#### Exercise
Look through the lines below and extract each one that contains "Hivl".

※

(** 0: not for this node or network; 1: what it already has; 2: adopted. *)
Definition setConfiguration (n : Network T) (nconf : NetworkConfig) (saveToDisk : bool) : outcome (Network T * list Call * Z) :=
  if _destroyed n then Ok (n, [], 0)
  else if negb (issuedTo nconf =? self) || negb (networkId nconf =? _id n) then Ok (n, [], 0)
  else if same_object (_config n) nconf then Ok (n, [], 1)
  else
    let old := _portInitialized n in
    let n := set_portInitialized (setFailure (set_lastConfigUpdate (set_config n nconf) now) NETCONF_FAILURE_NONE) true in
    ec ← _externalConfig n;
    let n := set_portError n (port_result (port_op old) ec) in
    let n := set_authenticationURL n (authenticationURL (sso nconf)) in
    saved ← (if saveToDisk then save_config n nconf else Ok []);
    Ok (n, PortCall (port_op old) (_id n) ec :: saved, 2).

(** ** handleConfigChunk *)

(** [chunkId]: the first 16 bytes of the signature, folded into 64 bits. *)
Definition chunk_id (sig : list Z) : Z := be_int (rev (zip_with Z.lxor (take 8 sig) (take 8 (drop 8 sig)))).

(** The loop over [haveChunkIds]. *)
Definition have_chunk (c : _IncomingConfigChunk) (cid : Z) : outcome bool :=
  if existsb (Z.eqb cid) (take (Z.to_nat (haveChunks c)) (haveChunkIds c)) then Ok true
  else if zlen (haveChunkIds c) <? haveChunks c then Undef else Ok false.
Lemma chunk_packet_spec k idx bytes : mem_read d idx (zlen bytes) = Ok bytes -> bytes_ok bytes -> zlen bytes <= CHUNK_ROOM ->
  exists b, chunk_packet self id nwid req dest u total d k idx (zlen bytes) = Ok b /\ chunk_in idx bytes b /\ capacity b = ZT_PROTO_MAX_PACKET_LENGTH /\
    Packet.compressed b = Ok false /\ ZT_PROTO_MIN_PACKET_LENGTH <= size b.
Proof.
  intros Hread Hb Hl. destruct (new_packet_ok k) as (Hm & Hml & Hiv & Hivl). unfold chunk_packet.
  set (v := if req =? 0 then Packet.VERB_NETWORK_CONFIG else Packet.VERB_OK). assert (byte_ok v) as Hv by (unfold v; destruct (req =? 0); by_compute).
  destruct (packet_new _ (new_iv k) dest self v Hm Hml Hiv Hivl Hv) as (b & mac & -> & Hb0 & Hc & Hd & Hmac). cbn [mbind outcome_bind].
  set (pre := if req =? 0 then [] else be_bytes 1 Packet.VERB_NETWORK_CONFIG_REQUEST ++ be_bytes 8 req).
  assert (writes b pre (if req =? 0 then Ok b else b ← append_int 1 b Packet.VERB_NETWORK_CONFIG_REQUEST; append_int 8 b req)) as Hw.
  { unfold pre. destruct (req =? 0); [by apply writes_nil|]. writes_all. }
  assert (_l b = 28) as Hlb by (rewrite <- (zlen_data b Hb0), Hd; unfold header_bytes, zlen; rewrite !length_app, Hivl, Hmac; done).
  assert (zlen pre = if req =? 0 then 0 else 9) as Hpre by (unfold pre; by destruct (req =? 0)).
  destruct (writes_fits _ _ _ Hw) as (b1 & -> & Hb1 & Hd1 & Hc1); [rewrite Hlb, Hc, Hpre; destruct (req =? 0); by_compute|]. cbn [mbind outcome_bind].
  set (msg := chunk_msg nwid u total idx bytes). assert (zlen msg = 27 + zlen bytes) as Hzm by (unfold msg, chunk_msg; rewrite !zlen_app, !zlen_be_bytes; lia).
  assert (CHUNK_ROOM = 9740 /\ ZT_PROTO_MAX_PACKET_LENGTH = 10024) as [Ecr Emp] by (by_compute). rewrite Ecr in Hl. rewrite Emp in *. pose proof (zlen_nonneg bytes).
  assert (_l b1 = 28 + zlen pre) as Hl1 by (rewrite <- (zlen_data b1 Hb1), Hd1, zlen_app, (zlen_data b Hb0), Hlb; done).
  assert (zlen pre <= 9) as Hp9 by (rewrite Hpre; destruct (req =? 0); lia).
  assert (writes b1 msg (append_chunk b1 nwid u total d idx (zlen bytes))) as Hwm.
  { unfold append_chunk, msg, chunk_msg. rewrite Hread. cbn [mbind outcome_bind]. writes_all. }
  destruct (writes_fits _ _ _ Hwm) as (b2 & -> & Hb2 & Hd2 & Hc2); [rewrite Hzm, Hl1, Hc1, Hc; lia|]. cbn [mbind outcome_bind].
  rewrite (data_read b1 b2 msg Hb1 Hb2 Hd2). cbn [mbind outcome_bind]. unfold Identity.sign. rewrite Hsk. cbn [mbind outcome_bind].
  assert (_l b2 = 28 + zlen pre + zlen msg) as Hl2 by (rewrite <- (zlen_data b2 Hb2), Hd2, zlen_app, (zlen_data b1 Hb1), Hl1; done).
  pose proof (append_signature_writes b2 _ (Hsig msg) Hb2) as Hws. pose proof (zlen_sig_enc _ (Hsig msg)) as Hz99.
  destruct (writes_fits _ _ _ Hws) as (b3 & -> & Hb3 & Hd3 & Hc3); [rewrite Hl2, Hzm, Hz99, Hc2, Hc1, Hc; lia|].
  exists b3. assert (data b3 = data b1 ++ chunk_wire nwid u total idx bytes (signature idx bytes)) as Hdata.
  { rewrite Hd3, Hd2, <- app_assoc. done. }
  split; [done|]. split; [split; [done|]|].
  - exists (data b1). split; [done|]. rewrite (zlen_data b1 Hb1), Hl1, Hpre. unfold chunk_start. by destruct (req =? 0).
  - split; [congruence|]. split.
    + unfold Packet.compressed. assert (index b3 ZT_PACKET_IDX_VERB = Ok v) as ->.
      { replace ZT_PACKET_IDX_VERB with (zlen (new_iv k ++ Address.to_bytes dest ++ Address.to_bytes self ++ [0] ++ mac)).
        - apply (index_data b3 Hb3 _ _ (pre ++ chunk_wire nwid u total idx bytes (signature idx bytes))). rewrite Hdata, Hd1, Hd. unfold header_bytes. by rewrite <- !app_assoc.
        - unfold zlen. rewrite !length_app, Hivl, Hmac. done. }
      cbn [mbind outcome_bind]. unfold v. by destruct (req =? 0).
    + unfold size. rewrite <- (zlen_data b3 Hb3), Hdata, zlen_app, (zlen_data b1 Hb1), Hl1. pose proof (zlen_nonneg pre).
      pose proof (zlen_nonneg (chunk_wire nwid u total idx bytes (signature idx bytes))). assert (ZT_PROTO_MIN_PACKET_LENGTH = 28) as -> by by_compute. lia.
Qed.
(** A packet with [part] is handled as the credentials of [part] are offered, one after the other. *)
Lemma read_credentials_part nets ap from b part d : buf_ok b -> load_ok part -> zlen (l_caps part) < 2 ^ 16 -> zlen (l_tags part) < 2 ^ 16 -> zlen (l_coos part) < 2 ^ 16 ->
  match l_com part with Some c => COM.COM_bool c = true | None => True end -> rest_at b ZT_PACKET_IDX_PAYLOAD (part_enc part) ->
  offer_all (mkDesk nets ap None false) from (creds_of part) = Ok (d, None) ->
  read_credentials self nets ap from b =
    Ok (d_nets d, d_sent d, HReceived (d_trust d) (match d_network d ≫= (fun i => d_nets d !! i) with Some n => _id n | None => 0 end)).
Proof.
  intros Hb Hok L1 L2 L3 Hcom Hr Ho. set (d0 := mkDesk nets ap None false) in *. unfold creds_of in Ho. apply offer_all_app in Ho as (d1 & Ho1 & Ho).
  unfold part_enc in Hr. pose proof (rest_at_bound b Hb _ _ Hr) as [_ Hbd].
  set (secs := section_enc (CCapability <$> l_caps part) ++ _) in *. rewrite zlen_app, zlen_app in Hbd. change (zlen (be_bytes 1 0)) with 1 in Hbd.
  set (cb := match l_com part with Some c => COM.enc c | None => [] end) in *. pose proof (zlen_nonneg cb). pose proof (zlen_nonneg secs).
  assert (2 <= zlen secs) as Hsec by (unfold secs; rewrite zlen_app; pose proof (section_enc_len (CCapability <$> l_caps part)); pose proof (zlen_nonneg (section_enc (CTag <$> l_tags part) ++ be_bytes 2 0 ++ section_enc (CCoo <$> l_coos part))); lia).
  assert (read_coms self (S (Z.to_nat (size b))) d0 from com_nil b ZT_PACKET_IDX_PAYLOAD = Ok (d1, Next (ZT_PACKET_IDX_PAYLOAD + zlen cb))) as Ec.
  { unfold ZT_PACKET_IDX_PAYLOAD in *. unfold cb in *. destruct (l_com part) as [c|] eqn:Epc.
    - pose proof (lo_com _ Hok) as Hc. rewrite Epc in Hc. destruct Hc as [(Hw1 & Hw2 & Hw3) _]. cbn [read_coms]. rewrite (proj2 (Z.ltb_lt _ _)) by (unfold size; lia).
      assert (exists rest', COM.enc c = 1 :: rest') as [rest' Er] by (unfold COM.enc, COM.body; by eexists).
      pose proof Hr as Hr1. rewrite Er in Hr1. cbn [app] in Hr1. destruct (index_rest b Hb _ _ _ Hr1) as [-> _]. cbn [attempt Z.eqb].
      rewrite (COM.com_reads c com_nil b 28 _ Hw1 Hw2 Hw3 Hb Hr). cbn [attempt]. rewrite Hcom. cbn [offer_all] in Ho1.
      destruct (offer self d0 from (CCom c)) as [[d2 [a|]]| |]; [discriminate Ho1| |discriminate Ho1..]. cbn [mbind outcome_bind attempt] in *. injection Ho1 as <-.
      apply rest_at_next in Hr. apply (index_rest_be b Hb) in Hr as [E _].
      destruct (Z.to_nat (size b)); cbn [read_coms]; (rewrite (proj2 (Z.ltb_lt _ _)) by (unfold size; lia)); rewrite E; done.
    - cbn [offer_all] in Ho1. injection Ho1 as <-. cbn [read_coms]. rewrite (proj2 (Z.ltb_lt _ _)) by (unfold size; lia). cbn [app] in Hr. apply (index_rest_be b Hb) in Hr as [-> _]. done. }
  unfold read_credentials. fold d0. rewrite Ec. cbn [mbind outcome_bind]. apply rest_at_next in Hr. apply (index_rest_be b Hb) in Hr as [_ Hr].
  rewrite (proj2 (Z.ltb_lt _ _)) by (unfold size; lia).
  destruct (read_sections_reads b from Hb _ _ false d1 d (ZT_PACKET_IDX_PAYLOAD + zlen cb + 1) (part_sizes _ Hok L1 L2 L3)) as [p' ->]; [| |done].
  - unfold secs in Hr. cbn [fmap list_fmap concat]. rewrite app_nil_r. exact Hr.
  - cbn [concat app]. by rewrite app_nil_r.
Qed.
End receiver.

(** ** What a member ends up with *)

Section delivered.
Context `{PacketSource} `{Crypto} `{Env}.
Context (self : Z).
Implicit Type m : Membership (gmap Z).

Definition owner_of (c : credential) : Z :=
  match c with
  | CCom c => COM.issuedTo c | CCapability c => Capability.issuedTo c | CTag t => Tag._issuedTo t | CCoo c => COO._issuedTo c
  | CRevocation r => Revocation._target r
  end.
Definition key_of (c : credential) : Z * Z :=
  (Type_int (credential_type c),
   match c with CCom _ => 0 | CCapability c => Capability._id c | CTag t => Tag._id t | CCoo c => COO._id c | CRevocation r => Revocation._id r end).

※

#### Result for this task
  intros Hread Hb Hl. destruct (new_packet_ok k) as (Hm & Hml & Hiv & Hivl). unfold chunk_packet.
  destruct (packet_new _ (new_iv k) dest self v Hm Hml Hiv Hivl Hv) as (b & mac & -> & Hb0 & Hc & Hd & Hmac). cbn [mbind outcome_bind].
  assert (_l b = 28) as Hlb by (rewrite <- (zlen_data b Hb0), Hd; unfold header_bytes, zlen; rewrite !length_app, Hivl, Hmac; done).
        - unfold zlen. rewrite !length_app, Hivl, Hmac. done. }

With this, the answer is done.